Plötzlich sehen wir an St. Bonifatius: Da ist Platz für einen großen Garten

Ganz klein wirkte der Raum rund um die Kirche St. Bonifatius in der Mataréstraße. Bis die Stadtverwaltung auf Wunsch vieler Anwohner (im Rahmen des ISEK-Projekts) die Arbeiter rausschickte. Die haben heute Nägel mit Köpfen gemacht. Und was sieht man? Jede Menge Platz für einen Garten, den die Anwohner selbst anlegen könnten. Die Chancen stehen gut.

Die Kirche St. Bonifatius ist ein Juwel der Baukunst. Jetzt wurde auch offensichtlich, wie groß insgesamt das Gelände ist, das zur Kirche gehört.

Mindestens 12 hohe Bäume, allem Anschein nach gesund, gibt es auf dem Areal. Man kann nur hoffen, dass die stehen bleiben. Gerade Unterforst hat wenig Grünfläche, fast gar keine Gärten und wenig Bäume.

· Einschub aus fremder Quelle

(* ===== verification/Metrics.v ===== *)
(** * Traffic metrics ([metricsReadWriter.go], [Peer.statLoop], [Peer.GetMetrics])

    Every connection is wrapped in a reader and writer that counts its traffic.
    The goroutines that read and write add to four atomic counters, one more
    goroutine per peer swaps them against zero once a second and adds what it got
    to the totals of the peer. *)
From S2P Require Import Prelude GoStd Endpoint Parcel ParcelChannel PeerStore Stream Controller.

(** ** The counting reader and writer *)

Record counters := MkCounters {
  messagesWritten : Z;    (* uint64, like the others *)
  messagesRead : Z;
  bytesWritten : Z;
  bytesRead : Z;
}.

Inductive counter := MW | MR | BW | BR.
#[export] Instance counter_eq_dec : EqDecision counter.
Proof. solve_decision. Defined.

Definition counter_get (w : counter) (m : counters) : Z :=
  match w with
  | MW => messagesWritten m | MR => messagesRead m | BW => bytesWritten m | BR => bytesRead m
  end.
Definition counter_set (w : counter) (n : Z) (m : counters) : counters :=
  let 'MkCounters mw mr bw br := m in
  match w with
  | MW => MkCounters n mr bw br
  | MR => MkCounters mw n bw br
  | BW => MkCounters mw mr n br
  | BR => MkCounters mw mr bw n
  end.

(** [atomic.AddUint64] and [atomic.SwapUint64(&counter, 0)] *)
Definition AddUint64 (w : counter) (n : Z) (m : counters) : counters :=
  counter_set w (u64 (counter_get w m + n)) m.
Definition SwapUint64 (w : counter) (m : counters) : Z * counters :=
  (counter_get w m, counter_set w 0 m).

Record MetricsReadWriter := MkMetrics { mrw_rw : conn; mrw_counters : counters }.

Definition NewMetricsReadWriter (rw : conn) : MetricsReadWriter := MkMetrics rw (MkCounters 0 0 0 0).

Definition MRW_Write (p : list byte) (sc : MetricsReadWriter) : MetricsReadWriter * (Z * bool) :=
  let '(c, (n, e)) := Write p (mrw_rw sc) in
  (MkMetrics c (AddUint64 BW (u64 n) (AddUint64 MW 1 (mrw_counters sc))), (n, e)).

(** [Read] of at most [k] bytes; no data is the end of the stream, with [n] = 0 *)
Definition MRW_Read (k : nat) (sc : MetricsReadWriter) : MetricsReadWriter * option (list byte) :=
  let (l, d) := read_chunk k (c_in (mrw_rw sc)) in
  (MkMetrics (set_in l (mrw_rw sc))
     (AddUint64 BR (u64 (zlen (default [] d))) (AddUint64 MR 1 (mrw_counters sc))), d).

(** [Collect] as four swaps one after the other, [(mw, mr, bw, br)] *)
Definition Collect (m : counters) : (Z * Z * Z * Z) * counters :=
  let (mw, m) := SwapUint64 MW m in
  let (mr, m) := SwapUint64 MR m in
  let (bw, m) := SwapUint64 BW m in
  let (br, m) := SwapUint64 BR m in
  ((mw, mr, bw, br), m).

(** ** The totals of a peer and [statLoop]

    [stats_last] is what the rates [mpsUp], [mpsDown], [bpsUp] and [bpsDown] were
    last set to, before the conversion to a float. *)
Record peer_stats := MkStats { stats_total : counters; stats_last : counters }.

Definition add_totals (t m : counters) : counters :=
  MkCounters (u64 (messagesWritten t + messagesWritten m)) (u64 (messagesRead t + messagesRead m))
    (u64 (bytesWritten t + bytesWritten m)) (u64 (bytesRead t + bytesRead m)).

(** a tick of [statLoop] when nothing happens between its swaps *)
Definition statLoop_tick (sc : MetricsReadWriter) (p : peer_stats) : MetricsReadWriter * peer_stats :=
  let '((mw, mr, bw, br), m) := Collect (mrw_counters sc) in
  let got := MkCounters mw mr bw br in
  (MkMetrics (mrw_rw sc) m, MkStats (add_totals (stats_total p) got) got).

(** *** The same in steps

    [stat_todo] are the swaps that are left of a tick, [stat_regs] what they have
    given so far. *)
Record stat_system := MkStat {
  stat_counters : counters;
  stat_todo : option (list counter);
  stat_regs : counters;
  stat_peer : peer_stats;
}.

Inductive stat_action :=
  | SAdd (w : counter) (n : Z)   (* a read or a write adds [n] to a counter *)
  | STick                        (* the ticker fires *)
  | SCollect.                    (* statLoop takes its next step *)

Definition stat_step (s : stat_system) (a : stat_action) : option stat_system :=
  let 'MkStat m todo regs p := s in
  match a, todo with
  | SAdd w n, _ => Some (MkStat (AddUint64 w n m) todo regs p)
  | STick, None => Some (MkStat m (Some [MW; MR; BW; BR]) (MkCounters 0 0 0 0) p)
  | SCollect, Some (w :: todo) =>
      let (n, m) := SwapUint64 w m in Some (MkStat m (Some todo) (counter_set w n regs) p)
  | SCollect, Some [] =>
      Some (MkStat m None (MkCounters 0 0 0 0) (MkStats (add_totals (stats_total p) regs) regs))
  | _, _ => None
  end.

Fixpoint stat_run (s : stat_system) (l : list stat_action) : option stat_system :=
  match l with
  | [] => Some s
  | a :: l => match stat_step s a with Some s => stat_run s l | None => None end
  end.

Definition stat_init : stat_system :=
  let z := MkCounters 0 0 0 0 in MkStat z None z (MkStats z z).

(** ** [PeerMetrics] *)

Record PeerMetrics := MkPeerMetrics {
  pm_Hash : string;
  PeerAddress : string;
  MomentConnected : Z;
  PeerQuality : Z;           (* never set *)
  LastReceive : Z;
  LastSend : Z;
  MessagesSent : Z;
  BytesSent : Z;
  MessagesReceived : Z;
  BytesReceived : Z;
  pm_Incoming : bool;
  PeerType : string;
  ConnectionState : string;
  MPSDown : Z;               (* the floats as the integers they are made from *)
  MPSUp : Z;
  BPSDown : Z;
  BPSUp : Z;
  SendFillRatio : Z * Z;     (* as [FillRatio]: a fraction *)
  Dropped : Z;
}.

(** the rest of what a peer knows about its traffic *)
Record peer_info := MkInfo {
  pi_connected : Z;
  pi_lastReceive : Z;
  pi_prot : string;          (* the protocol's [String] *)
  pi_stats : peer_stats;
}.

Definition GetMetrics (c : controller) (p : Peer) (st : PeerState) (i : peer_info) : PeerMetrics :=
  let t := stats_total (pi_stats i) in
  let r := stats_last (pi_stats i) in
  MkPeerMetrics (Hash p) (IP (peer_Endpoint p)) (pi_connected i) 0 (pi_lastReceive i) (ps_lastSend st)
    (messagesWritten t) (bytesWritten t) (messagesRead t) (bytesRead t) (IsIncoming p)
    (if isSpecial c (peer_Endpoint p) then "special_config" else "regular")
    (String.append "v" (pi_prot i))
    (messagesRead r) (messagesWritten r) (bytesRead r) (bytesWritten r)
    (FillRatio (ps_send st)) (ps_dropped st).

(** [makeMetrics]; [info] holds the metrics fields of the peers by address *)
Definition makeMetrics (order : list Peer → list Peer) (info : Peer → PeerState * peer_info)
    (c : controller) : gmap string PeerMetrics * controller :=
  let (l, c) := c_Slice order c in
  (foldl (λ (m : gmap string PeerMetrics) p, <[Hash p := GetMetrics c p (info p).1 (info p).2]> m) ∅ l, c).

(** [Dropped] is left at zero *)
Record Info := MkNetInfo {
  Info_Peers : Z; Receiving : Z; Sending : Z; Download : Z; Upload : Z; Info_Dropped : Z }.

(** [Network.GetInfo]; the sums of floats are exact below 2^53 *)
Definition GetInfo (order : list Peer → list Peer) (info : Peer → PeerState * peer_info)
    (c : controller) : Info * controller :=
  let (l, c) := c_Slice order c in
  let sum (f : PeerMetrics → Z) :=
    foldl (λ n p, n + f (GetMetrics c p (info p).1 (info p).2)) 0 l in
  (MkNetInfo (PeerStore_Total (c_peers c)) (sum MPSDown) (sum MPSUp) (sum BPSDown) (sum BPSUp) 0, c).

(** ** Nothing is lost or counted twice *)

Lemma u64_add_l a b : u64 (u64 a + b) = u64 (a + b).
Proof. apply Zplus_mod_idemp_l. Qed.
Lemma u64_add_r a b : u64 (a + u64 b) = u64 (a + b).
Proof. apply Zplus_mod_idemp_r. Qed.

Lemma counter_get_set w w' n m :
  counter_get w (counter_set w' n m) = if decide (w = w') then n else counter_get w m.
Proof. by destruct m, w, w'. Qed.

Lemma counter_get_zero w : counter_get w (MkCounters 0 0 0 0) = 0.
Proof. by destruct w. Qed.

Lemma counter_get_totals w t m :
  counter_get w (add_totals t m) = u64 (counter_get w t + counter_get w m).
Proof. by destruct w. Qed.

(** how much has been added to a counter *)
Definition added (w : counter) (l : list stat_action) : Z :=
  foldr (λ a n, match a with SAdd w' k => if decide (w = w') then k + n else n | _ => n end) 0 l.

(** what has been added is in the counter, on its way, or in the total *)
Definition accounted (w : counter) (s : stat_system) : Z :=
  counter_get w (stat_counters s) + counter_get w (stat_regs s) +
  counter_get w (stats_total (stat_peer s)).

(** a swap that is still to come finds its register empty *)
Definition regs_empty (s : stat_system) : Prop :=
  match stat_todo s with
  | Some todo => NoDup todo ∧ ∀ w, w ∈ todo → counter_get w (stat_regs s) = 0
  | None => ∀ w, counter_get w (stat_regs s) = 0
  end.

Lemma stat_step_accounted w s a s' :
  regs_empty s → stat_step s a = Some s' →
  regs_empty s' ∧ u64 (accounted w s') = u64 (accounted w s + added w [a]).
Proof.
  destruct s as [m todo regs p]. unfold accounted, regs_empty. intros He Hs.
  destruct a as [w' n| |], todo as [[|x todo]|]; simplify_eq/=; unfold AddUint64;
    rewrite ?counter_get_set.
  1-3: split; [done|]; case_decide; [subst w'|f_equal; lia];
    rewrite <-!Z.add_assoc, u64_add_l; f_equal; lia.
  - split.
    + split; [|by intros []]. repeat constructor; set_solver.
    + rewrite counter_get_zero, (He w). f_equal. lia.
  - split; [by intros []|]. rewrite counter_get_totals.
    rewrite counter_get_zero, u64_add_r. f_equal. lia.
  - destruct He as [[Hx Hnd]%NoDup_cons He]. split.
    + split; [done|]. intros y Hy. rewrite counter_get_set. case_decide; [by subst y|]. apply He. set_solver.
    + case_decide; [subst x|f_equal; lia].
      rewrite (He w) by set_solver. f_equal. lia.
Qed.

Lemma stat_run_accounted w l s s' :
  regs_empty s → stat_run s l = Some s' → u64 (accounted w s') = u64 (accounted w s + added w l).
Proof.
  revert s. induction l as [|a l IH]; simpl; intros s He Hr.
  - simplify_eq. f_equal. lia.
  - destruct (stat_step s a) as [s1|] eqn:Ha; [|done].
    destruct (stat_step_accounted w _ _ _ He Ha) as [He1 H1]. rewrite (IH _ He1 Hr).
    rewrite <-u64_add_l, H1, u64_add_l. f_equal. simpl.
    destruct a; [case_decide|..]; lia.
Qed.

(** [C38] In every interleaving of reads, writes and the swaps of [statLoop], what has
    been counted is, modulo 2^64, in the counter, in a register of the loop or in
    the peer's total: no traffic is lost and none is counted twice. *)
Theorem metrics_accounting l s w :
  stat_run stat_init l = Some s →
  u64 (counter_get w (stat_counters s) + counter_get w (stat_regs s) +
       counter_get w (stats_total (stat_peer s))) = u64 (added w l).
Proof.
  intros H. apply (stat_run_accounted w) in H; [|by intros []].
  change (u64 (accounted w s) = u64 (added w l)). rewrite H. f_equal.
  by destruct w.
Qed.

Theorem metrics_accounting_witness :
  let l := [SAdd MW 1; SAdd BW 100; STick; SCollect; SAdd MW 1; SCollect; SCollect; SAdd BW 50;
            SCollect; SCollect] in
  match stat_run stat_init l with
  | Some s => counter_get BW (stat_counters s) = 50 ∧
      u64 (counter_get BW (stat_counters s) + counter_get BW (stat_regs s) +
           counter_get BW (stats_total (stat_peer s))) = u64 (added BW l)
  | None => False
  end.
Proof.
  intros l. destruct (stat_run stat_init l) as [s|] eqn:Hs; [|by vm_compute in Hs].
  split; [|by apply (metrics_accounting _ s BW)]. vm_compute in Hs. by injection Hs as <-.
Defined.

(** ** The wrapper is transparent and counts what passes *)

(** Writing through the wrapper writes the same bytes with the same result, and the
    two counters grow by one message and by the bytes that reached the connection,
    also when the connection fails midway; reading likewise. *)
Theorem MRW_transparent sc p k :
  (let '(sc', r) := MRW_Write p sc in
   (mrw_rw sc', r) = Write p (mrw_rw sc) ∧
   mrw_counters sc' = AddUint64 BW (u64 r.1) (AddUint64 MW 1 (mrw_counters sc)) ∧
   zlen (c_out (mrw_rw sc')) = zlen (c_out (mrw_rw sc)) + r.1) ∧
  (let '(sc', d) := MRW_Read k sc in
   (c_in (mrw_rw sc'), d) = read_chunk k (c_in (mrw_rw sc)) ∧
   c_out (mrw_rw sc') = c_out (mrw_rw sc) ∧
   mrw_counters sc' = AddUint64 BR (u64 (zlen (default [] d))) (AddUint64 MR 1 (mrw_counters sc))).
Proof.
  split.
  - unfold MRW_Write, Write. destruct (c_room (mrw_rw sc)) as [m|]; [destruct (_ <=? _) eqn:E|];
      simpl; split_and!; try done; rewrite zlen_app; try lia.
    unfold zlen in *. rewrite length_take. lia.
  - unfold MRW_Read. by destruct (read_chunk k (c_in (mrw_rw sc))) as [l d].
Qed.

(** ** [makeMetrics] and [GetInfo] *)

Lemma foldl_metrics (f : Peer → PeerMetrics) l (m : gmap string PeerMetrics) h :
  (∃ p, p ∈ l ∧ Hash p = h ∧ foldl (λ (m : gmap string PeerMetrics) p, <[Hash p := f p]> m) m l !! h = Some (f p)) ∨
  ((∀ p, p ∈ l → Hash p ≠ h) ∧ foldl (λ (m : gmap string PeerMetrics) p, <[Hash p := f p]> m) m l !! h = m !! h).
Proof.
  revert m. induction l as [|p l IH]; simpl; intros m; [right; split; [set_solver|done]|].
  destruct (IH (<[Hash p := f p]> m)) as [(q & Hq & Hh & ->)|[Hno ->]].
  - left. exists q. split_and!; [set_solver|done..].
  - rewrite lookup_insert. case_decide; [left; exists p; split_and!; [set_solver|done..]|].
    right. split; [set_solver|done].
Qed.

Lemma foldl_sum {A} (f : A → Z) l n : foldl (λ n x, n + f x) n l = n + foldr (λ x n, f x + n) 0 l.
Proof. revert n. induction l as [|x l IH]; simpl; intros n; [lia|]. rewrite IH. lia. Qed.

(** The metrics handed out have one entry per connected peer, under its hash, and
    the network's totals are the sums over those same peers. *)
Theorem makeMetrics_spec order info c :
  controller_wf c → is_order order →
  let (m, c') := makeMetrics order info c in
  let (i, _) := GetInfo order info c in
  (∀ h, m !! h = (λ p, GetMetrics c p (info p).1 (info p).2) <$> PeerStore_Get (c_peers c) h) ∧
  Info_Peers i = PeerStore_Total (c_peers c) ∧
  ∃ l, NoDup l ∧ (∀ p, p ∈ l ↔ PeerStore_Get (c_peers c) (Hash p) = Some p) ∧
    let sum f := foldr (λ p n, f (GetMetrics c p (info p).1 (info p).2) + n) 0 l in
    i = MkNetInfo (PeerStore_Total (c_peers c)) (sum MPSDown) (sum MPSUp) (sum BPSDown) (sum BPSUp) 0.
Proof.
  intros Hwf Ho. unfold makeMetrics, GetInfo. destruct (c_Slice order c) as [l c'] eqn:HS.
  destruct (c_Slice_spec order c l c' Hwf Ho HS) as (_ & Hp & _ & _ & _ & Hsp & _ & Hnd & Hl).
  assert (Hg : ∀ p, GetMetrics c' p (info p).1 (info p).2 = GetMetrics c p (info p).1 (info p).2).
  { intros p. unfold GetMetrics, isSpecial. by rewrite Hsp. }
  assert (Ht : PeerStore_Total (c_peers c') = PeerStore_Total (c_peers c)).
  { unfold PeerStore_Total. by rewrite Hp. }
  split_and!.
  - intros h. destruct (foldl_metrics (λ p, GetMetrics c' p (info p).1 (info p).2) l ∅ h)
      as [(p & Hin & <- & ->)|[Hno ->]].
    + apply Hl in Hin as ->. simpl. by rewrite Hg.
    + rewrite lookup_empty. destruct (PeerStore_Get (c_peers c) h) as [p|] eqn:Hgp; [|done].
      pose proof (Get_hash _ _ _ Hwf Hgp) as E. subst h. by apply Hl, Hno in Hgp.
  - done.
  - exists l. split_and!; [done..|]. rewrite Ht, !foldl_sum. simpl.
    f_equal; induction l; simpl; try done.
Qed.

Definition info_ab (p : Peer) : PeerState * peer_info :=
  (fresh_state, MkInfo 1 2 "10" (MkStats (MkCounters 3 4 5 6) (MkCounters 1 1 (Z.of_nat (peer_ref p)) 2))).

Theorem makeMetrics_spec_witness :
  (makeMetrics (λ l, l) info_ab ctl_ab).1 !! Hash peer_b =
    Some (GetMetrics ctl_ab peer_b (info_ab peer_b).1 (info_ab peer_b).2) ∧
  Info_Peers (GetInfo (λ l, l) info_ab ctl_ab).1 = 2.
Proof.
  pose proof (makeMetrics_spec (λ l, l) info_ab ctl_ab ctl_ab_wf is_order_id) as Hm.
  destruct (makeMetrics (λ l, l) info_ab ctl_ab) as [m c].
  destruct (GetInfo (λ l, l) info_ab ctl_ab) as [i c'].
  destruct Hm as (Hm & Hi & _). cbn [fst]. rewrite Hm, Hi. split; by vm_compute.
Defined.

Auf einem handtuchschmalen Stück hat sich die Montessori Grundschule einen Schulgarten angelegt. Die Kinder können sich vielleicht auf dem jetzt freigeschnittenen Gelände ausbreiten. Es bleibt da für andere immer noch genug Platz.

Viel Gestrüpp und jede Menge Müll – alles in allem fast 2 Meter hoch – wurden entfernt.
Hier lässt sich was aufbauen und einrichten. Spielgeräte, Bänke zum Sitzen im Sommer, Gemüse Anbau oder Blumen, eine Wiese zum Liegen. Für alles ist plötzlich Platz.